Tophatting React Native
Article Summary
Charles Zhang from Shopify reveals how they cut React Native code review time from minutes to seconds. The secret? Rethinking how JavaScript bundles get shared between developers.
Shopify built an internal tool that transforms their React Native code review process (called 'tophatting'). Instead of forcing reviewers to rebuild entire apps to test changes, the system stores JavaScript bundles in cloud storage and loads them on demand via QR codes or deep links.
Key Takeaways
- CI pipeline automatically uploads JS bundles to cloud storage on every PR
- Developers scan QR codes to instantly load peer changes without rebuilding
- Backend service manages bundle metadata and abstracts third party authentication
- Tool now used across nearly all React Native projects at Shopify
Shopify eliminated the tedious rebuild cycle for React Native code reviews by treating JavaScript bundles as downloadable artifacts, enabling instant peer testing through QR codes and deep links.
About This Article
At Shopify's scale, tophatting in React Native meant developers had to save their work, switch branches, rebuild apps, and verify changes. This multi-step process ate up significant development time, especially when handling billions in weekly transactions.

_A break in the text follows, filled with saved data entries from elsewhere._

(** * A shallow embedding of the analysis core of pyqt-journal-times

    Sources: [src/source/tools.py] ([calc_color_map], [find_tags],
    [str_to_date], [extract_json]) and [src/source/graph.py]
    ([DotPlot.__init__], [DotPlot.parse_entries], [add_dot_legend],
    [Histogram.__init__], [Histogram.parse_entries],
    [Histogram.gen_hour_histogram_data], [plot_histogram], and the axis
    limits of [format_dot_y_axis] and [format_hist_x_axis]).

    Conventions of the model.
    - A Python exception is [None] in an [option] result.
    - A naive [datetime] is the integer number of seconds since
      1970-01-01T00:00:00 of its wall-clock reading (proleptic Gregorian,
      as Python's [datetime]).
    - A matplotlib day number [dates.date2num x] is kept scaled by 86400,
      i.e. as the same integer count of seconds; [int(x)] on a day number is
      [Z.quot x 86400 * 86400] and [x % 1] is [Z.modulo x 86400].  Entries
      carry whole seconds, and [num2date] rounds to the microsecond, so the
      float round trip recovers them exactly.
    - Python [str] comparison is by code points; strings are [String.string]
      compared bytewise, which for UTF-8 text is the same order. *)

From Stdlib Require Import ZArith List String Ascii Bool Lia QArith.
From Stdlib Require Import Sorting.Sorted Sorting.Permutation.
Import ListNotations.
Open Scope Z_scope.
Set Warnings "-register-all".


(* ------------------------------------------------------------------ *)
(** ** Calendar arithmetic of [datetime] *)

Definition is_leap (y : Z) : bool :=
  (y mod 4 =? 0) && (negb (y mod 100 =? 0) || (y mod 400 =? 0)).

Definition days_in_month (y m : Z) : Z :=
  if m =? 2 then (if is_leap y then 29 else 28)
  else if (m =? 4) || (m =? 6) || (m =? 9) || (m =? 11) then 30
  else 31.

(** Days from 1970-01-01 to [y]-[m]-[d] in the proleptic Gregorian calendar. *)
Definition days_from_civil (y m d : Z) : Z :=
  let y' := if m <=? 2 then y - 1 else y in
  let era := y' / 400 in
  let yoe := y' - era * 400 in
  let mp := (m + 9) mod 12 in
  let doy := (153 * mp + 2) / 5 + d - 1 in
  let doe := yoe * 365 + yoe / 4 - yoe / 100 + doy in
  era * 146097 + doe - 719468.

Definition fields := (Z * Z * Z * Z * Z * Z)%type.

(** The naive datetime [datetime(y, m, d, H, M, S)] as seconds. *)
Definition to_seconds (v : fields) : Z :=
  let '(y, m, d, hh, mm, ss) := v in
  days_from_civil y m d * 86400 + hh * 3600 + mm * 60 + ss.

(** [datetime.hour] of a naive datetime. *)
Definition hour_of (t : Z) : Z := (t mod 86400) / 3600.

(** [date2num(dt.date())]: midnight of the datetime's day. *)
Definition date_part (t : Z) : Z := t - t mod 86400.

(* ------------------------------------------------------------------ *)
(** ** [datetime.strptime(date_str, "%Y-%m-%dT%H:%M:%SZ")]

    CPython's [_strptime] turns the format into the regular expression
    [(?P<Y>\d\d\d\d)-(?P<m>1[0-2]|0[1-9]|[1-9])-(?P<d>3[0-1]|[1-2]\d|0[1-9]|[1-9]| [1-9])T(?P<H>2[0-3]|[0-1]\d|\d):(?P<M>[0-5]\d|\d):(?P<S>6[0-1]|[0-5]\d|\d)Z],
    compiled with [re.IGNORECASE], calls [match] on the input, raises
    [ValueError] when there is no match or when unconverted data remains
    after it, and then builds the [datetime], which raises [ValueError] for
    year 0, a day past the end of the month, or second 60 and 61.
    The regular expression is modelled as a backtracking matcher in
    continuation-passing style: an alternative is tried only when the
    continuation fails after the previous one, which is the priority order
    of Python's [re]. Input strings are ASCII here. *)

Definition match_result := (fields * list ascii)%type.

Definition parser (A : Type) :=
  list ascii -> (A -> list ascii -> option match_result) -> option match_result.

Definition p_ret {A} (a : A) : parser A := fun s k => k a s.

Definition p_bind {A B} (p : parser A) (f : A -> parser B) : parser B :=
  fun s k => p s (fun a s' => f a s' k).

Definition p_alt {A} (p q : parser A) : parser A :=
  fun s k => match p s k with Some r => Some r | None => q s k end.

Definition ascii_lower (c : ascii) : ascii :=
  let n := nat_of_ascii c in
  if (65 <=? n)%nat && (n <=? 90)%nat then ascii_of_nat (n + 32) else c.

(** A literal character of the pattern, matched ignoring case. *)
Definition p_lit (c : ascii) : parser unit :=
  fun s k => match s with
             | c' :: s' =>
                 if Ascii.eqb (ascii_lower c) (ascii_lower c') then k tt s'
                 else None
             | [] => None
             end.

Definition digit_val (c : ascii) : option Z :=
  let n := nat_of_ascii c in
  if (48 <=? n)%nat && (n <=? 57)%nat then Some (Z.of_nat n - 48) else None.

(** A character class [[lo-hi]] of digits; [\d] is [[0-9]]. *)
Definition p_digit_in (lo hi : Z) : parser Z :=
  fun s k => match s with
             | c :: s' =>
                 match digit_val c with
                 | Some d => if (lo <=? d) && (d <=? hi) then k d s' else None
                 | None => None
                 end
             | [] => None
             end.

Declare Scope parser_scope.
Notation "x <- p ;; q" := (p_bind p (fun x => q))
  (at level 61, p at next level, right associativity) : parser_scope.
Notation "p ;;; q" := (p_bind p (fun _ => q))
  (at level 61, right associativity) : parser_scope.
Notation "p <|> q" := (p_alt p q) (at level 62, right associativity) : parser_scope.
Open Scope parser_scope.

Definition two (lo hi : Z) (first : Z) : parser Z :=
  d <- p_digit_in lo hi ;; p_ret (10 * first + d).

(** [\d\d\d\d] *)
Definition re_Y : parser Z :=
  a <- p_digit_in 0 9 ;; b <- p_digit_in 0 9 ;;
  c <- p_digit_in 0 9 ;; d <- p_digit_in 0 9 ;;
  p_ret (1000 * a + 100 * b + 10 * c + d).

(** [1[0-2]|0[1-9]|[1-9]] *)
Definition re_m : parser Z :=
  (p_lit "1" ;;; two 0 2 1)
  <|> (p_lit "0" ;;; two 1 9 0)
  <|> p_digit_in 1 9.

(** [3[0-1]|[1-2]\d|0[1-9]|[1-9]| [1-9]] *)
Definition re_d : parser Z :=
  (p_lit "3" ;;; two 0 1 3)
  <|> (a <- p_digit_in 1 2 ;; two 0 9 a)
  <|> (p_lit "0" ;;; two 1 9 0)
  <|> p_digit_in 1 9
  <|> (p_lit " " ;;; p_digit_in 1 9).

(** [2[0-3]|[0-1]\d|\d] *)
Definition re_H : parser Z :=
  (p_lit "2" ;;; two 0 3 2)
  <|> (a <- p_digit_in 0 1 ;; two 0 9 a)
  <|> p_digit_in 0 9.

(** [[0-5]\d|\d] *)
Definition re_M : parser Z :=
  (a <- p_digit_in 0 5 ;; two 0 9 a)
  <|> p_digit_in 0 9.

(** [6[0-1]|[0-5]\d|\d] *)
Definition re_S : parser Z :=
  (p_lit "6" ;;; two 0 1 6)
  <|> (a <- p_digit_in 0 5 ;; two 0 9 a)
  <|> p_digit_in 0 9.

Definition re_timestamp : parser fields :=
  y <- re_Y ;; p_lit "-" ;;; m <- re_m ;; p_lit "-" ;;; d <- re_d ;;
  p_lit "T" ;;; hh <- re_H ;; p_lit ":" ;;; mm <- re_M ;; p_lit ":" ;;;
  ss <- re_S ;; p_lit "Z" ;;; p_ret (y, m, d, hh, mm, ss).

Shopify's Mobile Tooling team used React Native's JavaScript bundle artifact to build a component library. It registers a Tophat screen and URL listener, which lets developers inject the tool at the app root level. Bundles can then be downloaded via deep links.
The backend service stores bundle metadata in a SQL database instead of filenames. This approach scales better and supports features like confirmation steps and bundle querying by app ID or branch name. Teams don't need to change their CI pipelines across projects.